(* ===== verification/Directories.v ===== *)
(** The directories of the player store and of the audit log: the checks that
    [player_store_open] and [audit_log_open] make before they use them.

    Files are those of [PlayerStore], by path; the kernel does not distinguish
    paths that differ in repeated or final slashes, so they are looked up after
    [squeeze].  [realpath] and the start of libsodium are inputs. *)
From S2P Require Import Prelude AsciiText PlayerStore PlayerRecords AuditLog.

Definition SLASH : Z := 47.

Fixpoint squeeze (path : list Z) : list Z :=
  match path with
  | [] => []
  | b :: path =>
      match squeeze path with
      | [] => if b =? SLASH then [] else [b]
      | c :: rest => if (b =? SLASH) && (c =? SLASH) then c :: rest else b :: c :: rest
      end
  end.

(** The name of a directory in the map; the root is ["/"]. *)
Definition node (path : list Z) : list Z := match squeeze path with [] => [SLASH] | p => p end.

(** [mkdir(path, 0700)]: an existing entry is an answer about the files. *)
Definition sys_mkdir (path : list Z) : M store_world (errno + unit) :=
  ok ← sys_plain;
  w ← gets id;
  if negb (ok : bool) then mret (inl EIO)
  else
    match files w !! node path with
    | Some _ => mret (inl EEXIST)
    | None => modify (change (insert (node path) (mk_file Directory 448 (euid w) [] false))) ;; mret (inr tt)
    end.

(** [lstat]: the entry itself. *)
Definition sys_lstat (path : list Z) : M store_world (option file) :=
  ok ← sys_plain;
  w ← gets id;
  mret (if (ok : bool) then files w !! node path else None).

Definition sys_chmod (path : list Z) (mode : Z) : M store_world bool :=
  sys_change (alter (fun f => f <| file_mode := mode |>) (node path)).

(** [mkdir] unless it exists, then a directory that is no link. *)
Definition checked_directory (path : list Z) : M store_world bool :=
  made ← sys_mkdir path;
  match made with
  | inl EEXIST | inr _ =>
      info ← sys_lstat path;
      mret (match info with Some f => is_directory f | None => false end)
  | inl _ => mret false
  end.

(** The loop of [ensure_private_directory]: [before] is [working] up to [i]. *)
Fixpoint directory_loop (before rest : list Z) : M store_world bool :=
  match rest with
  | [] => checked_directory before
  | c :: rest =>
      ok ← (if c =? SLASH then checked_directory before else mret true);
      if negb (ok : bool) then mret false else directory_loop (before ++ [c]) rest
  end.

Definition ensure_private_directory (path : option (list Z)) : M store_world Z :=
  match path with
  | None => mret (-1)
  | Some path =>
      match c_str path with
      | [] => mret (-1)
      | first :: rest =>
          if strlen path >=? PATH_MAX then mret (-1)
          else
            ok ← directory_loop [first] rest;
            if negb (ok : bool) then mret (-1)
            else
              moded ← sys_chmod (c_str path) 448;
              mret (if negb (moded : bool) then -1 else 0)
      end
  end.

(** The store's directory; [sodium] is whether libsodium is ready. *)
Definition player_store_open (directory_path : option (list Z)) (sodium : bool) (resolved : option (list Z)) (allocated : bool)
    : M store_world (option (list Z)) :=
  match directory_path with
  | None => mret None
  | Some _ =>
      if negb sodium then mret None
      else
        r ← ensure_private_directory directory_path;
        if negb (r =? 0) then mret None
        else
          match resolved with
          | None => mret None
          | Some resolved =>
              if negb allocated then mret None
              else if strlen resolved >=? PATH_MAX then mret None
              else directory ← lift_opt (store_str PATH_MAX resolved); mret (Some directory)
          end
  end.

(** * The log *)

(** The part before the last slash ([strrchr]), if there is one. *)
Fixpoint before_last_slash (path : list Z) : option (list Z) :=
  match path with
  | [] => None
  | b :: path =>
      match before_last_slash path with
      | Some before => Some (b :: before)
      | None => if b =? SLASH then Some [] else None
      end
  end.

Definition ensure_private_parent (path : option (list Z)) : M store_world Z :=
  match path with
  | None => mret (-1)
  | Some path =>
      if strlen path >=? PATH_MAX then mret (-1)
      else
        match before_last_slash (c_str path) with
        | None | Some [] => mret 0
        | Some parent =>
            ok ← checked_directory parent;
            if negb (ok : bool) then mret (-1)
            else
              moded ← sys_chmod parent 448;
              mret (if negb (moded : bool) then -1 else 0)
        end
  end.

(** Whether the log was opened; [allocated] and [mutex] are [calloc] and
    [pthread_mutex_init]. *)
Definition audit_log_open (path : option (list Z)) (allocated mutex : bool) : M store_world bool :=
  match path with
  | None => mret false
  | Some name =>
      match c_str name with
      | [] => mret false
      | _ =>
          if strlen name >=? PATH_MAX then mret false
          else
            r ← ensure_private_parent path;
            if negb (r =? 0) || negb allocated || negb mutex then mret false
            else
              stored ← lift_opt (store_str PATH_MAX name);
              open_active_file stored
      end
  end.

(** * What the checks guarantee *)

(** The files stayed what they were, except that some modes became 0700, and
    what is new is a private directory. *)
Record only_directories (m m' : file_map) : Prop := mk_only {
  od_kept : forall p f, m !! p = Some f -> exists f', m' !! p = Some f' /\ file_kind_of f' = file_kind_of f /\
    content f' = content f /\ file_uid f' = file_uid f /\ (file_mode f' = file_mode f \/ file_mode f' = 448);
  od_new : forall p f, m !! p = None -> m' !! p = Some f -> is_directory f = true /\ file_mode f = 448
}.

#[export] Instance only_preorder : PreOrder only_directories.
Proof.
  split.
  - intros m. split; [intros p f Hf; exists f; by split_and!; try left|congruence].
  - intros m1 m2 m3 [K1 N1] [K2 N2]. split.
    + intros p f Hf. destruct (K1 p f Hf) as (f2 & H2 & E1 & E2 & E3 & E4). destruct (K2 p f2 H2) as (f3 & H3 & E5 & E6 & E7 & E8).
      exists f3. split; [done|]. rewrite E5, E6, E7. split_and!; [done..|]. destruct E8; [|by right]. destruct E4; [left|right]; congruence.
    + intros p f H1 H3. destruct (m2 !! p) as [f2|] eqn:E2; [|by apply (N2 p f)].
      destruct (N1 p f2 H1 E2) as [D M]. destruct (K2 p f2 E2) as (f3 & H4 & E5 & _ & _ & E8). simplify_eq. unfold is_directory in *. rewrite E5.
      split; [done|]. destruct E8; congruence.
Qed.

Definition real_directory (m : file_map) (path : list Z) : Prop := exists f, m !! node path = Some f /\ is_directory f = true.

Lemma real_directory_stays m m' path : only_directories m m' -> real_directory m path -> real_directory m' path.
Proof.
  intros [K _] (f & Hf & Hd). destruct (K _ _ Hf) as (f' & Hf' & E & _). exists f'. split; [done|]. unfold is_directory in *. by rewrite E.
Qed.

Lemma mkdir_only path w : wp (sys_mkdir path) (fun _ w' => only_directories (files w) (files w')) w.
Proof.
  unfold sys_mkdir. apply wp_bind, wp_plain. intros [] os; apply wp_bind, wp_gets; simpl; [|by apply wp_ret].
  destruct (files w !! node path) as [f|] eqn:Ef; [by apply wp_ret|]. apply wp_bind, wp_modify, wp_ret. simpl. split.
  - intros p f Hf. exists f. rewrite lookup_insert_ne by congruence. by split_and!; try left.
  - intros p f Hn. destruct (decide (p = node path)) as [->|Hne]; [rewrite lookup_insert_eq; by intros [= <-]|rewrite lookup_insert_ne by done; congruence].
Qed.

Lemma lstat_spec path w :
  wp (sys_lstat path) (fun info w' => files w' = files w /\ (forall f, info = Some f -> files w !! node path = Some f)) w.
Proof. unfold sys_lstat. apply wp_bind, wp_plain. intros [] os; apply wp_bind, wp_gets, wp_ret; done. Qed.

Lemma checked_spec path w :
  wp (checked_directory path) (fun ok w' => only_directories (files w) (files w') /\ (ok = true -> real_directory (files w') path)) w.
Proof.
  unfold checked_directory. apply wp_bind. eapply wp_mono; [apply mkdir_only|]. intros made w1 H1.
  assert (wp (info ← sys_lstat path; mret (match info with Some f => is_directory f | None => false end))
    (fun ok w' => only_directories (files w) (files w') /\ (ok = true -> real_directory (files w') path)) w1) as Hstat.
  { apply wp_bind. eapply wp_mono; [apply lstat_spec|]. intros info w2 [E2 H2]. apply wp_ret. rewrite E2. split; [done|].
    destruct info as [f|]; [|done]. intros Hd. exists f. by rewrite (H2 f eq_refl). }
  destruct made as [[]|]; try (apply wp_ret; done); exact Hstat.
Qed.

Lemma loop_spec before rest w :
  wp (directory_loop before rest) (fun ok w' => only_directories (files w) (files w') /\ (ok = true ->
    forall a b, before ++ rest = a ++ b -> (length before <= length a)%nat -> b = [] \/ (exists b', b = SLASH :: b') -> real_directory (files w') a)) w.
Proof.
  revert before w. induction rest as [|c rest IH]; intros before w; simpl.
  - eapply wp_mono; [apply checked_spec|]. intros ok w1 [H1 H2]. split; [done|]. intros Hok a b Hab Hl _. rewrite app_nil_r in Hab.
    assert (b = []) as -> by (destruct b; [done|]; subst before; rewrite length_app in Hl; simpl in Hl; lia).
    rewrite app_nil_r in Hab. subst a. by apply H2.
  - apply wp_bind. eapply wp_mono with (Q := fun ok w1 => only_directories (files w) (files w1) /\ (ok = true -> c = SLASH -> real_directory (files w1) before)).
    { destruct (Z.eqb_spec c SLASH) as [->|Hc]; [|by apply wp_ret]. eapply wp_mono; [apply checked_spec|]. intros ok w1 [H1 H2]. auto. }
    intros ok w1 [H1 H2]. destruct ok; simpl; [|by apply wp_ret]. eapply wp_mono; [apply IH|]. intros ok w2 [H3 H4]. split; [by etrans|].
    intros Hok a b Hab Hl Hb. destruct (decide (length before = length a)) as [Hsame|Hmore].
    + apply app_inj_1 in Hab as [-> <-]; [|done]. destruct Hb as [Hb|[b' [= -> _]]]; [done|]. eapply real_directory_stays; [exact H3|by apply H2].
    + apply (H4 Hok a b); [by rewrite <- app_assoc|rewrite length_app; simpl; lia|done].
Qed.

Lemma chmod_only path w :
  wp (sys_chmod path 448) (fun ok w' => only_directories (files w) (files w') /\
    (ok = true -> forall f, files w !! node path = Some f -> exists f', files w' !! node path = Some f' /\ file_mode f' = 448 /\ is_directory f' = is_directory f)) w.
Proof.
  apply wp_sys_change; intros os; simpl; [done|]. split; [split|].
  - intros p f Hf. destruct (decide (p = node path)) as [->|Hne].
    + rewrite lookup_alter_eq, Hf. simpl. eexists. split; [done|]. by split_and!; try right.
    + rewrite lookup_alter_ne by done. exists f. by split_and!; try left.
  - intros p f Hn. destruct (decide (p = node path)) as [->|Hne]; [rewrite lookup_alter_eq, Hn; done|rewrite lookup_alter_ne by done; congruence].
  - intros _ f Hf. rewrite lookup_alter_eq, Hf. simpl. by eexists.
Qed.

Lemma ensure_spec path w :
  wp (ensure_private_directory (Some path)) (fun r w' => only_directories (files w) (files w') /\ (r = 0 ->
    (forall a b, c_str path = a ++ b -> a <> [] -> b = [] \/ (exists b', b = SLASH :: b') -> real_directory (files w') a) /\
    exists f, files w' !! node (c_str path) = Some f /\ is_directory f = true /\ file_mode f = 448)) w.
Proof.
  unfold ensure_private_directory. destruct (c_str path) as [|first rest] eqn:Ep; [by apply wp_ret|].
  apply wp_if; intros _; [by apply wp_ret|]. apply wp_bind. eapply wp_mono; [apply loop_spec|]. intros ok w1 [H1 H2].
  destruct ok; simpl; [|by apply wp_ret]. specialize (H2 eq_refl). rewrite app_comm_cons in H2 || simpl in H2.
  apply wp_bind. eapply wp_mono; [apply chmod_only|]. intros moded w2 [H3 H4]. apply wp_ret. split; [by etrans|].
  destruct moded; simpl; [|done]. intros _. split.
  - intros a b Hab Ha Hb. eapply real_directory_stays; [exact H3|]. apply (H2 a b); [done| |done]. destruct a; [done|]. simpl. lia.
  - destruct (H2 (first :: rest) []) as (f & Hf & Hd); [by rewrite app_nil_r|simpl; lia|by left|].
    destruct (H4 eq_refl f Hf) as (f' & Hf' & Hm & Hd'). exists f'. by rewrite Hd'.
Qed.

(** [C35] The store opens only in a private directory of its own.  If
    [player_store_open] gives a store, every component of the configured path
    is a real directory and no symbolic link, and the last one has mode 0700;
    the path it will use fits its buffer.  Whatever happens and whichever calls
    fail, no existing file is removed, replaced or emptied, and every entry
    that is new is a directory of mode 0700. *)
Theorem store_directory_private path sodium resolved allocated w :
  exists r w', player_store_open (Some path) sodium resolved allocated w = Some (r, w') /\ only_directories (files w) (files w') /\
    (forall directory, r = Some directory -> Zlen directory < PATH_MAX /\
      (forall a b, c_str path = a ++ b -> a <> [] -> b = [] \/ (exists b', b = SLASH :: b') -> real_directory (files w') a) /\
      exists f, files w' !! node (c_str path) = Some f /\ is_directory f = true /\ file_mode f = 448).
Proof.
  apply wp_run with (Q := fun r w' => only_directories (files w) (files w') /\
    (forall directory, r = Some directory -> Zlen directory < PATH_MAX /\
      (forall a b, c_str path = a ++ b -> a <> [] -> b = [] \/ (exists b', b = SLASH :: b') -> real_directory (files w') a) /\
      exists f, files w' !! node (c_str path) = Some f /\ is_directory f = true /\ file_mode f = 448)).
  unfold player_store_open. apply wp_if; intros _; [by apply wp_ret|]. apply wp_bind. eapply wp_mono; [apply ensure_spec|].
  intros r w1 [H1 H2]. destruct (Z.eqb_spec r 0) as [->|]; simpl; [|by apply wp_ret]. destruct resolved as [resolved|]; [|by apply wp_ret].
  apply wp_if; intros _; [by apply wp_ret|]. destruct (Z.geb_spec (strlen resolved) PATH_MAX); [by apply wp_ret|].
  apply wp_bind. eapply wp_lift; [apply store_str_Some; lia|]. apply wp_ret. split; [done|]. intros directory [= <-].
  split; [done|]. by apply H2.
Qed.

(** The audit log opens only under a private parent.  If [audit_log_open]
    succeeds on a path with a parent directory, the parent is a real directory,
    no symbolic link. *)
Theorem log_parent_private path allocated mutex parent w r w' :
  before_last_slash (c_str path) = Some parent -> parent <> [] ->
  ensure_private_parent (Some path) w = Some (r, w') ->
  only_directories (files w) (files w') /\
  (r = 0 -> exists f, files w' !! node parent = Some f /\ is_directory f = true /\ file_mode f = 448) /\
  (r <> 0 -> exists w'', audit_log_open (Some path) allocated mutex w = Some (false, w'')).
Proof.
  intros Hp Hne E1.
  assert (wp (ensure_private_parent (Some path)) (fun r w' => only_directories (files w) (files w') /\
    (r = 0 -> exists f, files w' !! node parent = Some f /\ is_directory f = true /\ file_mode f = 448)) w) as Hspec.
  { unfold ensure_private_parent. apply wp_if; intros _; [by apply wp_ret|]. rewrite Hp. destruct parent as [|b parent]; [done|].
    apply wp_bind. eapply wp_mono; [apply checked_spec|]. intros ok w1 [H1 H2]. destruct ok; simpl; [|by apply wp_ret].
    apply wp_bind. eapply wp_mono; [apply chmod_only|]. intros moded w2 [H3 H4]. apply wp_ret. split; [by etrans|].
    destruct moded; simpl; [|done]. intros _. destruct (H2 eq_refl) as (f & Hf & Hd). destruct (H4 eq_refl f Hf) as (f' & Hf' & Hm & Hd').
    exists f'. by rewrite Hd'. }
  destruct (wp_of_run _ _ _ _ _ Hspec E1) as [H1 H2]. split; [done|]. split; [done|]. intros Hr.
  unfold audit_log_open. destruct (c_str path) as [|b rest]; [by eexists|]. case_match; [by eexists|].
  unfold mbind, M_bind. rewrite E1. destruct (Z.eqb_spec r 0); [done|]. simpl. by eexists.
Qed.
━━━━━━━━━━
Instructions to follow.
Where the listing above reaches the line that contains "assert (b = [])", start retyping, and finish with the line that contains "unfold ensure_private_directory. destruct"; reproduce those lines exactly and no others.

Response below.
    assert (b = []) as -> by (destruct b; [done|]; subst before; rewrite length_app in Hl; simpl in Hl; lia).
    rewrite app_nil_r in Hab. subst a. by apply H2.
  - apply wp_bind. eapply wp_mono with (Q := fun ok w1 => only_directories (files w) (files w1) /\ (ok = true -> c = SLASH -> real_directory (files w1) before)).
    { destruct (Z.eqb_spec c SLASH) as [->|Hc]; [|by apply wp_ret]. eapply wp_mono; [apply checked_spec|]. intros ok w1 [H1 H2]. auto. }
    intros ok w1 [H1 H2]. destruct ok; simpl; [|by apply wp_ret]. eapply wp_mono; [apply IH|]. intros ok w2 [H3 H4]. split; [by etrans|].
    intros Hok a b Hab Hl Hb. destruct (decide (length before = length a)) as [Hsame|Hmore].
    + apply app_inj_1 in Hab as [-> <-]; [|done]. destruct Hb as [Hb|[b' [= -> _]]]; [done|]. eapply real_directory_stays; [exact H3|by apply H2].
    + apply (H4 Hok a b); [by rewrite <- app_assoc|rewrite length_app; simpl; lia|done].
Qed.

Lemma chmod_only path w :
  wp (sys_chmod path 448) (fun ok w' => only_directories (files w) (files w') /\
    (ok = true -> forall f, files w !! node path = Some f -> exists f', files w' !! node path = Some f' /\ file_mode f' = 448 /\ is_directory f' = is_directory f)) w.
Proof.
  apply wp_sys_change; intros os; simpl; [done|]. split; [split|].
  - intros p f Hf. destruct (decide (p = node path)) as [->|Hne].
    + rewrite lookup_alter_eq, Hf. simpl. eexists. split; [done|]. by split_and!; try right.
    + rewrite lookup_alter_ne by done. exists f. by split_and!; try left.
  - intros p f Hn. destruct (decide (p = node path)) as [->|Hne]; [rewrite lookup_alter_eq, Hn; done|rewrite lookup_alter_ne by done; congruence].
  - intros _ f Hf. rewrite lookup_alter_eq, Hf. simpl. by eexists.
Qed.

Lemma ensure_spec path w :
  wp (ensure_private_directory (Some path)) (fun r w' => only_directories (files w) (files w') /\ (r = 0 ->
    (forall a b, c_str path = a ++ b -> a <> [] -> b = [] \/ (exists b', b = SLASH :: b') -> real_directory (files w') a) /\
    exists f, files w' !! node (c_str path) = Some f /\ is_directory f = true /\ file_mode f = 448)) w.
Proof.
  unfold ensure_private_directory. destruct (c_str path) as [|first rest] eqn:Ep; [by apply wp_ret|].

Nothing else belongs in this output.